** DATA SECTION follows **
(** ** The table is exact *)

Lemma GrowCapacity_spec fuel active n :
  0 <= n -> active * 2 <= 2 ^ n * 2 ^ Z.of_nat fuel ->
  exists m, n <= m /\ GrowCapacity fuel active (2 ^ n) = 2 ^ m /\ active * 2 <= 2 ^ m.
Proof.
  revert n. induction fuel as [|fuel IH]; intros n Hn Ha.
  - exists n. cbn in Ha. rewrite Z.mul_1_r in Ha. split; [lia|done].
  - cbn [GrowCapacity]. destruct (Z.ltb_spec (2 ^ n) (active * 2)).
    + replace (2 ^ n * 2) with (2 ^ (n + 1)) by (rewrite Z.pow_add_r by lia; lia).
      destruct (IH (n + 1)) as (m & Hm & E & Hle); [lia| |exists m; split; [lia|done]].
      rewrite Nat2Z.inj_succ, Z.pow_succ_r in Ha by lia. rewrite Z.pow_add_r by lia. lia.
    + exists n. split; [lia|done].
Qed.

Lemma capacity_of_spec entries order :
  exists m, 3 <= m /\ capacity_of entries order = 2 ^ m /\
    Z.of_nat (count_if (is_registered entries) order) * 2 <= 2 ^ m.
Proof.
  unfold capacity_of. set (active := Z.of_nat _). change 8 with (2 ^ 3).
  apply GrowCapacity_spec; [lia|]. rewrite Z2Nat.id by lia.
  pose proof (Z.pow_gt_lin_r 2 active). lia.
Qed.

Section probing.
Context (entries : gmap nat Entry) (m : Z) (Hm : 3 <= m).
#[local] Abbreviation capacity := (2 ^ m).

Lemma probe_index_mod start probe :
  probe_index capacity start probe = Z.to_nat ((start + Z.of_nat probe) mod capacity).
Proof using Hm. unfold probe_index. rewrite Z.sub_1_r, <- Z.ones_equiv, Z.land_ones by lia. done. Qed.

Lemma probe_index_lt start probe : (probe_index capacity start probe < Z.to_nat capacity)%nat.
Proof using Hm.
  rewrite probe_index_mod. pose proof (Z.mod_pos_bound (start + Z.of_nat probe) capacity). lia.
Qed.

(** Every slot is probed. *)
Lemma probe_index_onto start i :
  (i < Z.to_nat capacity)%nat ->
  exists probe, (probe < Z.to_nat capacity)%nat /\ probe_index capacity start probe = i.
Proof using Hm.
  intros Hi. pose proof (Z.mod_pos_bound (Z.of_nat i - start) capacity ltac:(lia)) as Hb.
  exists (Z.to_nat ((Z.of_nat i - start) mod capacity)). split; [lia|].
  rewrite probe_index_mod, Z2Nat.id by lia. rewrite Zplus_mod_idemp_r.
  replace (start + (Z.of_nat i - start)) with (Z.of_nat i) by lia. rewrite Z.mod_small; lia.
Qed.

Definition occupied (slots : list (option nat)) (i : nat) : Prop := exists e, slots !! i = Some (Some e).

Lemma FreeProbe_spec fuel slots start probe q :
  length slots = Z.to_nat capacity ->
  (probe <= q < probe + fuel)%nat -> slots !! probe_index capacity start q = Some None ->
  exists p, FreeProbe fuel slots capacity start probe = Some p /\
    slots !! probe_index capacity start p = Some None /\
    forall r, (probe <= r < p)%nat -> occupied slots (probe_index capacity start r).
Proof using Hm.
  intros Hlen. revert probe. induction fuel as [|fuel IH]; intros probe Hq Hfree; [lia|].
  cbn [FreeProbe]. pose proof (probe_index_lt start probe) as Hlt. rewrite <- Hlen in Hlt.
  destruct (lookup_lt_is_Some_2 _ _ Hlt) as [[e|] E]; rewrite E.
  - destruct (decide (q = probe)) as [->|Hne]; [congruence|].
    destruct (IH (S probe)) as (p & Hp & Hfp & Hr); [lia|done|]. exists p. split; [done|]. split; [done|].
    intros r Hr'. destruct (decide (r = probe)) as [->|]; [by exists e|apply Hr; lia].
  - exists probe. split; [done|]. split; [done|]. intros r Hr. lia.
Qed.

Definition is_some (o : option nat) : bool := match o with Some _ => true | None => false end.

Lemma free_slot slots :
  (count_if is_some slots < length slots)%nat -> exists i, (i < length slots)%nat /\ slots !! i = Some None.
Proof.
  induction slots as [|[e|] slots IH]; cbn [count_if length is_some]; intros H; [lia| |].
  - destruct IH as (i & Hi & E); [lia|]. exists (S i). split; [lia|done].
  - exists 0%nat. split; [lia|done].
Qed.

(** The table [sn] holds the entries [P]. *)
Record Table (P : list nat) (sn : Snapshot) : Prop := {
  t_length : length (slots sn) = Z.to_nat capacity;
  t_count : count_if is_some (slots sn) = length P;
  t_sound : forall i e, slots sn !! i = Some (Some e) -> e ∈ P;
  t_found : forall e en, e ∈ P -> entries !! e = Some en ->
    exists p, (p <= max_probe sn)%nat /\
      slots sn !! probe_index capacity (home capacity en) p = Some (Some e) /\
      forall q, (q < p)%nat -> occupied (slots sn) (probe_index capacity (home capacity en) q)
}.

Lemma place_table P sn e :
  Table P sn -> is_registered entries e = true -> (length P < Z.to_nat capacity)%nat ->
  Table (P ++ [e]) (place entries capacity sn e).
Proof using Hm.
  intros [T1 T2 T3 T4] He HP. unfold place. unfold is_registered in He.
  destruct (entries !! e) as [en|] eqn:Een; [|done]. rewrite He.
  destruct (free_slot (slots sn)) as (i & Hi & Hfree); [lia|]. rewrite T1 in Hi.
  destruct (probe_index_onto (home capacity en) i Hi) as (q & Hq & Eq). rewrite <- Eq in Hfree.
  destruct (FreeProbe_spec (Z.to_nat capacity) (slots sn) (home capacity en) 0 q T1 ltac:(lia) Hfree)
    as (p & -> & Hp & Hocc).
  set (j := probe_index capacity (home capacity en) p) in *.
  assert (Hj : (j < length (slots sn))%nat) by (by apply lookup_lt_Some in Hp).
  assert (Hkeep : forall x e', slots sn !! x = Some (Some e') -> <[j := Some e]> (slots sn) !! x = Some (Some e')).
  { intros x e' Hx. rewrite list_lookup_insert_ne; [done|congruence]. }
  constructor; cbn [slots max_probe].
  - by rewrite length_insert.
  - pose proof (count_if_insert is_some _ _ _ (Some e) Hp). cbn in *. rewrite length_app. cbn. lia.
  - intros x e' [[-> [= ->]]|[_ Hx]]%Gate.insert_cases; set_solver.
  - intros e' en' He' Hen'. rewrite elem_of_app, list_elem_of_singleton in He'. destruct He' as [He'| ->].
    + destruct (T4 e' en' He' Hen') as (p' & Hp' & Hs & Hall). exists p'.
      split; [lia|]. split; [by apply Hkeep|]. intros r Hr.
      destruct (Hall r Hr) as [x Hx]. exists x. by apply Hkeep.
    + assert (en' = en) as -> by congruence. exists p. split; [lia|]. split.
      * by apply list_lookup_insert_eq.
      * intros r Hr. destruct (Hocc r ltac:(lia)) as [x Hx]. exists x. by apply Hkeep.
Qed.
Definition HasRegisteredExternalDevice (bus : nat) (m : Manager) : bool :=
  match bus_usable bus m with
  | Some _ => existsb (fun '(k, d) => bool_decide (dk_bus k = bus) && negb (bool_decide (dk_kind k = KMotor)) &&
                                      negb (is_deleting d m)) (map_to_list (devices (objects m)))
  | None => false
  end.

Definition IsBusAlive (bus : nat) (m : Manager) : bool := bool_decide (is_Some (bus_keys (objects m) !! bus)).

Definition adapter_usable (adapter : nat) (m : Manager) : bool :=
  bool_decide (adapter ∈ adapter_names (objects m)) && negb (is_deleting adapter m).

Definition ConfigureAdapterStatusCallback (adapter : nat) (raw_bus_idx idx : Z) (callback : option nat)
    (m : Manager) : Manager :=
  let s := statuses m in let o := objects m in
  if adapter_usable adapter m then
    let key := route_of (mkBusKey adapter raw_bus_idx) idx in
    let s := set_status_callbacks (match callback with Some c => <[key := c]> (status_callbacks s)
                                   | None => delete key (status_callbacks s) end) s in
    set_statuses
      (match buses o !! mkBusKey adapter raw_bus_idx with
       | Some bus =>
           match devices o !! motor_key bus idx with
           | Some motor => set_on_status (match callback with Some c => <[motor := c]> (on_status s)
                                          | None => delete motor (on_status s) end) s
           | None => s
           end
       | None => s
       end) m
  else m.

(** The callback that [ApplyMotorStatusConfigurationLocked] installs. *)
Definition ApplyMotorStatusConfigurationLocked (bus : nat) (idx : Z) (motor : nat) (m : Manager) : Manager :=
  let s := statuses m in
  match bus_keys (objects m) !! bus with
  | Some bk =>
      if adapter_usable (bk_adapter bk) m then
        set_statuses (set_on_status
          (match status_callbacks s !! route_of bk idx with
           | Some c => <[motor := c]> (on_status s) | None => delete motor (on_status s) end) s) m
      else m
  | None => m
  end.

(** [WithCanFdFlag], the flags [ReconcileDiscoveredMotor] gives a motor. *)
Definition WithCanFdFlag (flags : Z) (canfd : bool) : Z :=
  let flags := SanitizeCanFrameFlags flags in
  if canfd then u8 (flags .| kCanFrameFlagFdMask) else u8 (flags .& u8 (Z.lnot kCanFrameFlagFdMask)).

(** ** Registering and erasing objects *)

(** [map.emplace]: an element already there stays. *)
Definition emplace {K A} `{Countable K} (k : K) (v : A) (t : gmap K A) : gmap K A :=
  match t !! k with Some _ => t | None => <[k := v]> t end.

Definition set_pending (x : gset DeviceKey) (o : Objects) : Objects :=
  mkObjects (adapter_names o) (buses o) (bus_keys o) (devices o) (device_keys o) x (deleting o) (resetting_buses o).
Definition set_deleting (x : gset nat) (o : Objects) : Objects :=
  mkObjects (adapter_names o) (buses o) (bus_keys o) (devices o) (device_keys o) (pending_devices o) x (resetting_buses o).
Definition set_buses (bs : gmap BusKey nat) (bks : gmap nat BusKey) (o : Objects) : Objects :=
  mkObjects (adapter_names o) bs bks (devices o) (device_keys o) (pending_devices o) (deleting o) (resetting_buses o).
Definition set_adapters (x : gset nat) (o : Objects) : Objects :=
  mkObjects x (buses o) (bus_keys o) (devices o) (device_keys o) (pending_devices o) (deleting o) (resetting_buses o).
Definition set_domain_buses (x : gmap BusKey nat) (r : Routing) : Routing :=
  mkRouting (routes r) (claim_routes r) x (records r) (next_record r) (registrations r) (motor_route_reservations r).

(** The last critical section of [CreateDevice]. *)
Definition commit_device (key : DeviceKey) (device : nat) (m : Manager) : Manager :=
  let o := objects m in
  set_objects (set_pending (pending_devices o ∖ {[key]})
    (set_devices (emplace key device (devices o)) (emplace device key (device_keys o)) o)) m.

(** [devices.erase(key)], [device_keys.erase(device)]. *)
Definition erase_device (key : DeviceKey) (device : nat) (m : Manager) : Manager :=
  let o := objects m in
  set_objects (set_devices (delete key (devices o)) (delete device (device_keys o)) o) m.

Definition insert_bus (bk : BusKey) (bus : nat) (m : Manager) : Manager :=
  let o := objects m in
  set_routing (set_domain_buses (emplace bk bus (domain_buses (routing m))) (routing m))
    (set_objects (set_buses (emplace bk bus (buses o)) (emplace bus bk (bus_keys o)) o) m).
Definition erase_bus (bk : BusKey) (bus : nat) (m : Manager) : Manager :=
  let o := objects m in set_objects (set_buses (delete bk (buses o)) (delete bus (bus_keys o)) o) m.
** End of DATA SECTION **
**EXERCISE DIRECTIONS**
Your reply is to repeat, unchanged, the lines above running from the one with "Lemma capacity_of_spec entries" up to and including the one with "exists (Z.to_nat ((Z.of_nat".

**YOUR RESPONSE**
Lemma capacity_of_spec entries order :
  exists m, 3 <= m /\ capacity_of entries order = 2 ^ m /\
    Z.of_nat (count_if (is_registered entries) order) * 2 <= 2 ^ m.
Proof.
  unfold capacity_of. set (active := Z.of_nat _). change 8 with (2 ^ 3).
  apply GrowCapacity_spec; [lia|]. rewrite Z2Nat.id by lia.
  pose proof (Z.pow_gt_lin_r 2 active). lia.
Qed.

Section probing.
Context (entries : gmap nat Entry) (m : Z) (Hm : 3 <= m).
#[local] Abbreviation capacity := (2 ^ m).

Lemma probe_index_mod start probe :
  probe_index capacity start probe = Z.to_nat ((start + Z.of_nat probe) mod capacity).
Proof using Hm. unfold probe_index. rewrite Z.sub_1_r, <- Z.ones_equiv, Z.land_ones by lia. done. Qed.

Lemma probe_index_lt start probe : (probe_index capacity start probe < Z.to_nat capacity)%nat.
Proof using Hm.
  rewrite probe_index_mod. pose proof (Z.mod_pos_bound (start + Z.of_nat probe) capacity). lia.
Qed.

(** Every slot is probed. *)
Lemma probe_index_onto start i :
  (i < Z.to_nat capacity)%nat ->
  exists probe, (probe < Z.to_nat capacity)%nat /\ probe_index capacity start probe = i.
Proof using Hm.
  intros Hi. pose proof (Z.mod_pos_bound (Z.of_nat i - start) capacity ltac:(lia)) as Hb.
  exists (Z.to_nat ((Z.of_nat i - start) mod capacity)). split; [lia|].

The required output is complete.